BY PHESHEYA KUNENE - EDITOR
KAPHUNGA - What happens when unemployment collides with zeal, and farming becomes not a last resort, but a calculated strategy for survival and growth?
At a modest yet deliberate poultry unit in Kaphunga, that question is being answered daily under infrared lights and the steady rhythm of feeding trays, where Noxolo Nkambule is building not just a broiler enterprise, but reshaping the narrative of youth-led agribusiness in Eswatini.
Nkambule’s entry into poultry farming was not driven by inheritance, privilege or generous start-up capital. It was triggered by disruption. When her corporate contract ended and opportunities in the formal job market dried up, she made a strategic pivot. Agriculture, once a side pursuit, became central to her livelihood. Broiler production, with its short turnaround cycles, predictable demand and relatively low entry barriers, emerged as the most practical point of entry.
“I needed something that could generate income quickly and consistently,” she explains. “Poultry offered exactly that.”
A SMALL UNIT WITH COMMERCIAL INTENT
Nkambule currently produces 200 broilers per cycle, operating from a repurposed home structure adapted for poultry production. The infrastructure is basic but intentional. Infrared lights and a wood-fired heating system support brooding, while disciplined daily routines around feeding, hygiene and monitoring help keep mortality at manageable levels.
This is not a showcase farm. It is a functional production unit built around efficiency rather than aesthetics. What distinguishes Nkambule is not scale, but intent. She approaches poultry as a business system governed by numbers, timelines and margins, not as a side activity.
Her academic background in International Business Management is evident in how she plans cycles, controls costs and engages markets. Production is scheduled. Inputs are tracked. Sales are deliberate. Birds are sold both live and dressed, allowing her to respond to consumer preferences while maximising turnover.
Marketing remains grassroots but effective. Through WhatsApp, Facebook and word of mouth, she has built a reliable community-based market. In rural Eswatini, such informal digital platforms are rapidly becoming critical market-access tools, enabling small producers to bypass intermediaries and build direct relationships with customers.
POULTRY AND THE ESWATINI MARKET REALITY
Nkambule’s enterprise sits within a broader national context. Poultry remains one of the most accessible agricultural entry points for youth and women in Eswatini. Demand continues to grow, driven by population growth, urbanisation and poultry’s affordability relative to red meat.

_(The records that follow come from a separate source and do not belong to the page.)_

Lemma finditer_binary s : forall pos,
  binary_string s ->
  String.concat EmptyString (snd <$> finditer 0 pos s) = s /\
  (s <> EmptyString ->
   fst <$> head (fst <$> finditer 0 pos s) = Some pos /\
   snd <$> last (fst <$> finditer 0 pos s) = Some (pos + String.length s)%nat) /\
  contiguous (fst <$> finditer 0 pos s) = true.
Proof.
  induction s as [|c s IH]; intros pos Hbin.
  - split; [reflexivity|]. split; [congruence|reflexivity].
  - rewrite (finditer_bit c s pos Hbin).
    assert (Hs : binary_string s).
    { unfold binary_string in *. simpl in Hbin. apply Forall_cons in Hbin. tauto. }
    destruct (IH (S pos) Hs) as (Hconcat & Hends & Hcont).
    rewrite !fmap_cons. cbn [fst snd head].
    destruct s as [|c' s'].
    + split; [reflexivity|]. split; [|reflexivity].
      intros _. simpl. split; [reflexivity|]. f_equal. lia.
    + destruct Hends as [Hhead Hlast]; [discriminate|].
      rewrite (finditer_bit c' s' (S pos) Hs) in *.
      rewrite !fmap_cons in *. cbn [fst snd head] in *.
      split; [|split].
      * rewrite concat_cons_cons, Hconcat. reflexivity.
      * intros _. split; [reflexivity|].
        rewrite last_cons_cons. rewrite Hlast. simpl. f_equal. lia.
      * cbn [contiguous fst snd]. rewrite Nat.eqb_refl. exact Hcont.
Qed.

(** X29. A binary string that is not empty is its own expansion. *)
Theorem form_string_from_shorthand_binary s :
  binary_string s -> s <> EmptyString ->
  form_string_from_shorthand s = Ok s.
Proof.
  intros Hbin Hne. unfold form_string_from_shorthand.
  destruct (String.eqb_spec s "e") as [->|_].
  { unfold binary_string in Hbin. simpl in Hbin.
    apply Forall_cons in Hbin as [[H|H] _]; discriminate. }
  destruct (finditer_binary s 0 Hbin) as (Hconcat & Hends & Hcont).
  destruct (Hends Hne) as [Hhead Hlast].
  cbv zeta. rewrite Hcont.
  destruct (fst <$> finditer 0 0 s) as [|interval intervals] eqn:Hintervals;
    [discriminate|].
  destruct (head (interval :: intervals)) as [[a b]|]; [|discriminate].
  destruct (last (interval :: intervals)) as [[a' b']|]; [|discriminate].
  simpl in Hhead, Hlast. injection Hhead as ->. injection Hlast as ->.
  simpl. rewrite Nat.eqb_refl. simpl. rewrite Hconcat. reflexivity.
Qed.

Lemma form_string_from_shorthand_binary_witness :
  form_string_from_shorthand "0110" = Ok "0110".
Proof.
  apply form_string_from_shorthand_binary; [|discriminate].
  unfold binary_string. simpl.
  repeat (constructor; [first [left; reflexivity|right; reflexivity]|]).
  constructor.
Defined.

Lemma repeat_char_binary c n :
  is_bit c = true -> binary_string (repeat_char c n).
Proof.
  intros Hc. unfold binary_string.
  induction n as [|n IH]; simpl; constructor; [apply is_bit_bit; exact Hc|exact IH].
Qed.

Lemma match_shorthand_bit s b digits :
  match_shorthand s = Some (b, digits) -> is_bit b = true.
Proof.
  intros H.
  destruct s as [|b' s]; [discriminate|].
  destruct s as [|c1 s]; [discriminate|].
  destruct c1 as [[] [] [] [] [] [] [] []]; simpl in H; try discriminate.
  destruct s as [|c2 rest]; [discriminate|].
  destruct c2 as [[] [] [] [] [] [] [] []]; simpl in H; try discriminate.
  destruct (is_bit b') eqn:Hb; [|discriminate].
  destruct (span_digits rest) as [[|d ds] r]; [discriminate|].
  destruct r as [|c r]; [discriminate|].
  destruct c as [[] [] [] [] [] [] [] []]; simpl in H; try discriminate.
  injection H as <- _. exact Hb.
Qed.

(** Every expansion [finditer] produces is a binary string. *)
Lemma finditer_expansions s : forall skip pos,
  Forall binary_string (snd <$> finditer skip pos s).
Proof.
  induction s as [|c s IH]; intros skip pos; [constructor|].
  cbn [finditer]. destruct skip as [|skip]; [|apply IH].
  destruct (match_shorthand (String c s)) as [[b digits]|] eqn:Hm.
  - rewrite fmap_cons. constructor; [|apply IH].
    apply repeat_char_binary. exact (match_shorthand_bit _ _ _ Hm).
  - destruct (is_bit c) eqn:Hc; [|apply IH].
    rewrite fmap_cons. constructor; [|apply IH].
    unfold binary_string. simpl. constructor; [|constructor].
    apply is_bit_bit. exact Hc.
Qed.

Lemma concat_binary_strings l :
  Forall binary_string l -> binary_string (String.concat EmptyString l).
Proof.
  induction 1 as [|a l Ha Hl IH]; [constructor|].
  destruct l as [|b l]; [exact Ha|].
  rewrite concat_cons_cons. unfold binary_string in *.
  rewrite !chars_app. apply Forall_app. split; [exact Ha|exact IH].
Qed.

(** X30. Whatever [form_string_from_shorthand] returns on an ASCII
    shorthand is a binary string. *)
Theorem form_string_from_shorthand_result shorthand expanded :
  ascii_text shorthand ->
  form_string_from_shorthand shorthand = Ok expanded ->
  binary_string expanded.
Proof.
  intros _. unfold form_string_from_shorthand.
  destruct (String.eqb shorthand "e"); [intros [= <-]; constructor|].
  cbv zeta.
  destruct (length (fst <$> finditer 0 0 shorthand) =? 0)%nat; [discriminate|].
  destruct (negb _); [discriminate|].
  intros [= <-]. apply concat_binary_strings, finditer_expansions.
Qed.

Lemma form_string_from_shorthand_result_witness :
  form_string_from_shorthand "10^{3}1^{2}" = Ok "100011" /\
  binary_string "100011".
Proof.
  split; [reflexivity|].
  apply (form_string_from_shorthand_result "10^{3}1^{2}"); [|reflexivity].
  unfold ascii_text. vm_compute. repeat constructor.
Defined.

End Shorthand.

However, the sector is not without complexity. Feed costs remain volatile and heavily import-dependent. Day-old chicks are largely sourced externally. Biosecurity risks persist. Formal markets such as supermarkets and butcheries demand consistency, volume and strict compliance, conditions that many small producers struggle to meet.
Failure in poultry farming often stems not from poor husbandry, but from weak organisation. Birds may grow well, but inconsistent supply, unstable cash flow and poor planning undermine sustainability.
Nkambule has internalised these lessons. By 2026, she plans to scale production to 2,000 broilers per cycle, organised into staggered batches of 500 birds per week. This model supports continuous supply, stabilised income and improved market reliability, a critical step towards formal market entry.
LEARNING AS A COMPETITIVE ADVANTAGE
In early 2025, Nkambule joined the Women Farmer Foundation’s Innovative Climate-Smart Tunnel Training Programme. While the programme focused primarily on horticulture, its influence on her poultry enterprise has been substantial.
The training strengthened her understanding of planning, efficiency and sustainability. It also opened pathways for diversification. She now intends to integrate vegetable and herb production using climate-smart tunnels to spread risk and enhance income stability.
“Sustainability is no longer just about protecting the environment,” she notes. “It is about protecting the business.”
FROM SURVIVAL TO SCALE
Nkambule is candid about the constraints ahead. Capital remains the biggest hurdle. Purpose-built housing, biosecurity systems, cold storage and transport infrastructure all require investment. Strategic partners could unlock access to finance, mentorship and formal markets.
With the right support, she believes her enterprise can transition from survival farming into a competitive agribusiness, capable of employing young people and contributing meaningfully to national food security.
Her ambition is clear. She does not intend to remain small.
LESSONS FOR ASPIRING FARMERS
Nkambule’s advice to fellow young farmers is grounded and practical. Start with what you have. Secure a market early. Track your costs. Invest in learning. Be patient and consistent.
Her journey reflects a broader shift in Eswatini’s agricultural landscape, where farming is increasingly absorbing displaced talent from the formal economy. When approached with discipline, training and commercial intent, agriculture becomes not just a refuge, but a launchpad.
In Kaphunga, amid the steady hum of broiler production, Nkambule is proving that unemployment can be repurposed into opportunity.
As she once told fellow graduates at the Women Farmer Foundation, “The outfit has changed, but the ambition hasn’t.”
For Eswatini’s poultry sector, that ambition may be exactly what the industry needs.